Par Justine Fontaine
Plus d’un million de personnes ont défilé dans les rues de Santiago du Chili vendredi 25 octobre – sans compter les manifestations dans d’autres villes du pays – pour protester contre les inégalités sociales.
Sur plus de deux kilomètres, les gigantesques avenues qui mènent à Plaza Italia, dans le centre de Santiago, débordent de manifestants. Ces Chiliens, dont beaucoup de jeunes, demandent le départ du gouvernement et des réformes profondes pour mieux redistribuer les richesses du pays.
«Nous vivons des jours historiques, estime Javiera Herrera, étudiante, qui manifeste tous les jours depuis une semaine. Car nous ne pouvons pas continuer ainsi, à nous endetter pour acheter à manger, pour nous soigner, pour payer nos études. De quelle qualité de vie peut-on parler dans ces conditions? Les gens en ont marre!»
Changement profond
Les manifestants, d’abord mobilisés contre la hausse du ticket de métro, demandent des réformes sociales profondes – dans l’un des pays les plus inégalitaires au monde – mais aussi la fin de la répression contre les manifestants, qui a fait des centaines de blessés.
Mais ils n’ont pas été convaincus par les annonces faites jusqu’à maintenant par le gouvernement de Sebastian Piñera. Le président de droite, l’un des hommes les plus riches du Chili, a promis d’augmenter les minima vieillesse de 20%. Il a par ailleurs annulé l’augmentation du prix du ticket de métro et du prix de l’électricité. Mais les manifestants souhaitent un changement beaucoup plus profond : par exemple, une réforme radicale du système de santé public, très critiqué, et du système de retraites, privatisé dans les années 1980 sous la dictature du général Pinochet.
Violences policières
Depuis le début du mouvement, plus de 500 personnes ont été hospitalisées après avoir été blessées par des armes à feu, des tirs au plomb ou des tirs de flashballs. Maximiliano Leiva, étudiant et photographe amateur le constate tous les jours: «Ils visent directement la foule.
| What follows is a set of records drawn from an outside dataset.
Lemma SlabAllocator_initialize_done fuel w al s elem_size nelems :
  page_rep w al → 0 < elem_size → 0 ≤ nelems < 2 ^ 31 →
  0 < slab_bytes elem_size nelems < 2 ^ 31 → nelems < Z.of_nat fuel →
  ∃ b w' s' al', SlabAllocator_initialize fuel elem_size nelems (w, s) = Done (b, (w', s')) ∧
    (∀ a, in_blocks al a → load8 (page_mem w') a = load8 (page_mem w) a) ∧
    elem_size_ s' = elem_size ∧ nelems_ s' = nelems ∧
    ((b = false ∧ al' = al ∧ page_rep w' al ∧ area_ s' = nullptr ∧ initialized_ s' = false ∧
      page_scarce w al (required_pages elem_size nelems)) ∨
     (b = true ∧ al !! area_ s' = None ∧
      al' = <[area_ s' := required_pages elem_size nelems]> al ∧ Slab_rep w' al' s' ∅)).
Proof.
  intros Hrep He Hn Hb Hf.
  destruct (required_pages_done elem_size nelems He Hn Hb) as [Hreq Hreq2].
  destruct (alloc_pages_done w al _ Hrep Hreq) as (p & w1 & al1 & Wa & Hrep1 & Hcase & Hkeep).
  unfold SlabAllocator_initialize. rewrite modify_bind. cbn [fst snd].
  rewrite (bind_done _ _ _ p (w1, mkSlab elem_size nelems (memory_ s) (area_ s)
    (allocation_map_ s) (initialized_ s))) by (unfold on_pages, zoom; simpl; by rewrite Wa).
  rewrite modify_bind. cbn [fst snd elem_size_ nelems_ memory_ area_ allocation_map_ initialized_].
  destruct Hcase as [(-> & -> & Hscarce)|(Hp & Hnone & ->)].
  { rewrite Z.eqb_refl, modify_bind. cbn [fst snd].
    eexists false, w1, _, al. split; [reflexivity|]. split_and!; [done..|]. by left. }
  destruct (Z.eqb_spec p nullptr) as [|_]; [done|]. rewrite modify_bind.
  cbn [fst snd elem_size_ nelems_ memory_ area_ allocation_map_ initialized_].
  pose proof (page_rep_block w1 _ p _ Hrep1 (lookup_insert_eq _ _ _)) as (_ & Hpos & _ & Hend).
  set (pages := required_pages elem_size nelems) in *.
  pose proof (expected_size_ceil nelems ltac:(lia)) as Eexp.
  assert (Hexp : 0 ≤ BitArray_expected_size nelems) by (rewrite Eexp; Z.div_mod_to_equations; lia).
  unfold slab_bytes in *. assert (0 ≤ elem_size * nelems) by nia.
  assert (Hfit : bits_fit (mkBitArray nelems p) nelems) by (split_and!; simpl; lia).
  pose proof (λ a, BitArray_initialize_load p nelems (page_mem w1) a Hfit) as Hload.
  set (ini := BitArray_initialize p nelems (page_mem w1)) in *.
  assert (Ei : ini = (mkBitArray nelems p, ini.2)) by done. rewrite Ei.
  assert (Hlt : p + BitArray_expected_size nelems < 2 ^ 32) by nia.
  rewrite u32_small by lia. set (s1 := mkSlab _ _ _ _ _ _).
  destruct (set_all_free_done s1 Hfit fuel 0 ini.2) as (m' & Wf & Hbits & Hout);
    [simpl; lia|simpl; lia|lia|].
  rewrite (bind_done _ _ _ tt (set_page_mem m' (set_page_mem ini.2 w1), s1))
    by (unfold on_mem, zoom; cbn [fst snd]; by rewrite page_mem_set, Wf).
  rewrite modify_bind. cbn [fst snd].
  cbn [elem_size_ nelems_ memory_ area_ allocation_map_ initialized_ s1].
  eexists true, _, _, _. split; [reflexivity|].
  cbn [elem_size_ nelems_ memory_ area_ allocation_map_ initialized_].
  assert (Hm' : ∀ a, ¬ run_bytes p pages a → load8 m' a = load8 (page_mem w1) a).
  { intros a Ha. unfold run_bytes in Ha. cbn [s1 allocation_map_ ba_data nelems_] in Hout.
    rewrite Hout by lia. rewrite Hload. destruct (decide _); [lia|done]. }
  assert (Hself : ∀ a, run_bytes p pages a → in_blocks (<[p := pages]> al) a).
  { intros a Ha. exists p, pages. by rewrite lookup_insert_eq. }
  split_and!; [|done|done|].
  - intros a Ha. rewrite page_mem_set, Hm'; [by apply Hkeep|]. intros Hin.
    destruct Ha as (q & k & Hq & Hqa).
    assert (p = q) as <-; [|congruence].
    apply (page_rep_disjoint w1 (<[p := pages]> al) p pages q k a); try done.
    + apply lookup_insert_eq.
    + rewrite lookup_insert_ne by congruence. done.
  - right. split_and!; [done|done|done|]. split.
    + apply page_rep_write.
      * apply page_rep_write; [done|]. intros a Ha. rewrite Hload.
        destruct (decide _); [|done]. destruct Ha. apply Hself. unfold run_bytes. lia.
      * intros a Ha. rewrite page_mem_set. apply Hout. cbn [s1 allocation_map_ ba_data nelems_].
        intros Hin. apply Ha, Hself. unfold run_bytes. lia.
    + rewrite page_mem_set. split; cbn [elem_size_ nelems_ memory_ area_ allocation_map_];
        try done; try lia.
      * intros i Hi. rewrite Hbits by done. set_solver.
    + exists pages. cbn [elem_size_ nelems_ memory_ area_]. rewrite lookup_insert_eq. split; [done|lia].
    + done.
Qed.
End PagesSpec.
Les gens luttent avec de simples casseroles et cuillers en bois, mais eux nous visent avec des flashballs et des bombes lacrymogènes.»
Plusieurs personnes ont aussi dénoncé avoir été victimes de tortures de la part des forces de l’ordre ou arrêtées chez elles par des policiers sans mandat d’arrêt.
Une délégation du Haut-commissariat des Nations unies aux droits de l’homme est attendue dès lundi au Chili pour examiner ces accusations.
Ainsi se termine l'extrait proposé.